Task requirements:
In the listing below, start your output at the line with "A shallow embedding" and end it after the line with "[Window] adds the", copying every line exactly.

Data for review:
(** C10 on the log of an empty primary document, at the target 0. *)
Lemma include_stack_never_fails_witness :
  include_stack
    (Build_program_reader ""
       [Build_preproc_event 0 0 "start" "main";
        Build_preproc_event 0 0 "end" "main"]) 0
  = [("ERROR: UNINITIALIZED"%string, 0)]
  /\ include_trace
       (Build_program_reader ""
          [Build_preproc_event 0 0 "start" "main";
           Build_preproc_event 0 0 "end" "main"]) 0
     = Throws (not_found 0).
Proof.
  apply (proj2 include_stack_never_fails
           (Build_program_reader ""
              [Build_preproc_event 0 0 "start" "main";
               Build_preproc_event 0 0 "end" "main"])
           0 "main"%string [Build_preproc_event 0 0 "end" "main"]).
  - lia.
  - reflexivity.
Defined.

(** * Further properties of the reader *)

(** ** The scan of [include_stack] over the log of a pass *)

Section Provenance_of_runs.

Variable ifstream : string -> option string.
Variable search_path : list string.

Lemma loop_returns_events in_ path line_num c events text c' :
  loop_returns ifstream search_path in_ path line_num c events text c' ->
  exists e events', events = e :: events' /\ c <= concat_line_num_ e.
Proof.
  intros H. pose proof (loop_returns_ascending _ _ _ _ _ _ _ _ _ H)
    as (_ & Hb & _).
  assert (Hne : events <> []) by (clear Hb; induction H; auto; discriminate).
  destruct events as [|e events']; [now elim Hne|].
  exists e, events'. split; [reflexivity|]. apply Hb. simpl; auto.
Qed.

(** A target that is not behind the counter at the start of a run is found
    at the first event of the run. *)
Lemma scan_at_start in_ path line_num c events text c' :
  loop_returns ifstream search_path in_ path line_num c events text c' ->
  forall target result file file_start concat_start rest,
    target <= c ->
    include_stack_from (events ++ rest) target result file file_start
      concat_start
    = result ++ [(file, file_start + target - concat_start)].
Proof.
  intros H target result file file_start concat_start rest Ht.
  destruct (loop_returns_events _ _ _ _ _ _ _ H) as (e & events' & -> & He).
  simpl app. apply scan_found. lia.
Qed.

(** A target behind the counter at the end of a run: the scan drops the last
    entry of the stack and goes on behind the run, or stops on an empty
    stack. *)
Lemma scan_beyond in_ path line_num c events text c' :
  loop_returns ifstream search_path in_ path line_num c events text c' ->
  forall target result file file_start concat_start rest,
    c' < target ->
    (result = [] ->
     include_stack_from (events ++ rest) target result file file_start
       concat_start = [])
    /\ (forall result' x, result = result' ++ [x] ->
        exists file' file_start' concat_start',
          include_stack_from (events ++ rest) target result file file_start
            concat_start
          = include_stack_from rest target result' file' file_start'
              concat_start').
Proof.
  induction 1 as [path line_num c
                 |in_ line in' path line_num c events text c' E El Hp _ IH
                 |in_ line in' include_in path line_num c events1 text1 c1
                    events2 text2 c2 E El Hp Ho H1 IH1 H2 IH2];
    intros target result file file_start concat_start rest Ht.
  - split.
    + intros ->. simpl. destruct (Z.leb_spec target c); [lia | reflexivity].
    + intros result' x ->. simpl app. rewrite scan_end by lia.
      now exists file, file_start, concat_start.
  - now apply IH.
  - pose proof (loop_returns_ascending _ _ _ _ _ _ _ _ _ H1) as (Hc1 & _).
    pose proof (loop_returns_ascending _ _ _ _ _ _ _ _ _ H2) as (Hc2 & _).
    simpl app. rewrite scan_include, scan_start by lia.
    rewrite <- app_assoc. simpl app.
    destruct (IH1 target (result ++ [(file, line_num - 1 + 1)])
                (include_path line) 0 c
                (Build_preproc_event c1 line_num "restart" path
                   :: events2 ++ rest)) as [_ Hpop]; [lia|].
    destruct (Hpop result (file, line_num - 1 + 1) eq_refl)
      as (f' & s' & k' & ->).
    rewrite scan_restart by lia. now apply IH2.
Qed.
--
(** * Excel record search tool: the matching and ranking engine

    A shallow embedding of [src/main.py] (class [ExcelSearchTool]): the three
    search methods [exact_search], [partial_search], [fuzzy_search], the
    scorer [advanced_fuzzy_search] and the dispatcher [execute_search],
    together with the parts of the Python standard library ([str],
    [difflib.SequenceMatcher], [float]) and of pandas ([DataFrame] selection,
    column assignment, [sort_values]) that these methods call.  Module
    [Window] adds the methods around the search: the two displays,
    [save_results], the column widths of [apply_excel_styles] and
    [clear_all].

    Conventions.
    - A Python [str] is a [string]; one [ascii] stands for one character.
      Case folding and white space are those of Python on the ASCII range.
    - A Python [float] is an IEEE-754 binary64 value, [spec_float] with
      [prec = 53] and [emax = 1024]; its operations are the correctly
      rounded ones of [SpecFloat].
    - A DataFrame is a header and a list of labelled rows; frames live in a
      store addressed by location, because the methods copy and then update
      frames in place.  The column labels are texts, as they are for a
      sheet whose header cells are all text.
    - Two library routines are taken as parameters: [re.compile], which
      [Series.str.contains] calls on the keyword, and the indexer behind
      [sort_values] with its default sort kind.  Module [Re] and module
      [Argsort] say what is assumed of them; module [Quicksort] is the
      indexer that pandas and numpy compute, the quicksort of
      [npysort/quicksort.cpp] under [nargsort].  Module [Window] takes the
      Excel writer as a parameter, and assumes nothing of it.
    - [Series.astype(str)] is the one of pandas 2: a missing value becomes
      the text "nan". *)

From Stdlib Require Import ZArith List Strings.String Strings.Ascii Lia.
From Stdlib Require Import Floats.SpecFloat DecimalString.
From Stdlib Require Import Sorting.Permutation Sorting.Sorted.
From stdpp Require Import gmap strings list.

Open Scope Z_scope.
--
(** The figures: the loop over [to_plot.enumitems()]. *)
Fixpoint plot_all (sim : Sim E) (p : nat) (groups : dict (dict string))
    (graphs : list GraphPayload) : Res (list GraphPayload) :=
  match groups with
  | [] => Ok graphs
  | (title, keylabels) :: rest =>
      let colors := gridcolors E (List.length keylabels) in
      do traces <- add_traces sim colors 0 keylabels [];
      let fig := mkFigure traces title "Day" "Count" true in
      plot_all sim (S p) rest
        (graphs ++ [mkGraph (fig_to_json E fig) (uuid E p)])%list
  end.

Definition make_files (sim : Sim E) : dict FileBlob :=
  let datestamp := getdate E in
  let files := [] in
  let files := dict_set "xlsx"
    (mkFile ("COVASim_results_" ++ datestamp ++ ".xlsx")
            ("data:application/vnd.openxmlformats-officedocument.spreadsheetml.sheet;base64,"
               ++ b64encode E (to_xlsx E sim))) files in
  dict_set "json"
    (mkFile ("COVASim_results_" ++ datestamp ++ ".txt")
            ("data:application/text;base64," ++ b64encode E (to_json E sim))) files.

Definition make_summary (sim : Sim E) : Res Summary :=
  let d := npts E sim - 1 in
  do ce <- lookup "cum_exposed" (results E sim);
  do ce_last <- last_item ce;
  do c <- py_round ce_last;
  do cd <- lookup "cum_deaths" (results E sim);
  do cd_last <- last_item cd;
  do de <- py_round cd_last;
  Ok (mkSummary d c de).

Task result:
    A shallow embedding of [src/main.py] (class [ExcelSearchTool]): the three
    search methods [exact_search], [partial_search], [fuzzy_search], the
    scorer [advanced_fuzzy_search] and the dispatcher [execute_search],
    together with the parts of the Python standard library ([str],
    [difflib.SequenceMatcher], [float]) and of pandas ([DataFrame] selection,
    column assignment, [sort_values]) that these methods call.  Module
    [Window] adds the methods around the search: the two displays,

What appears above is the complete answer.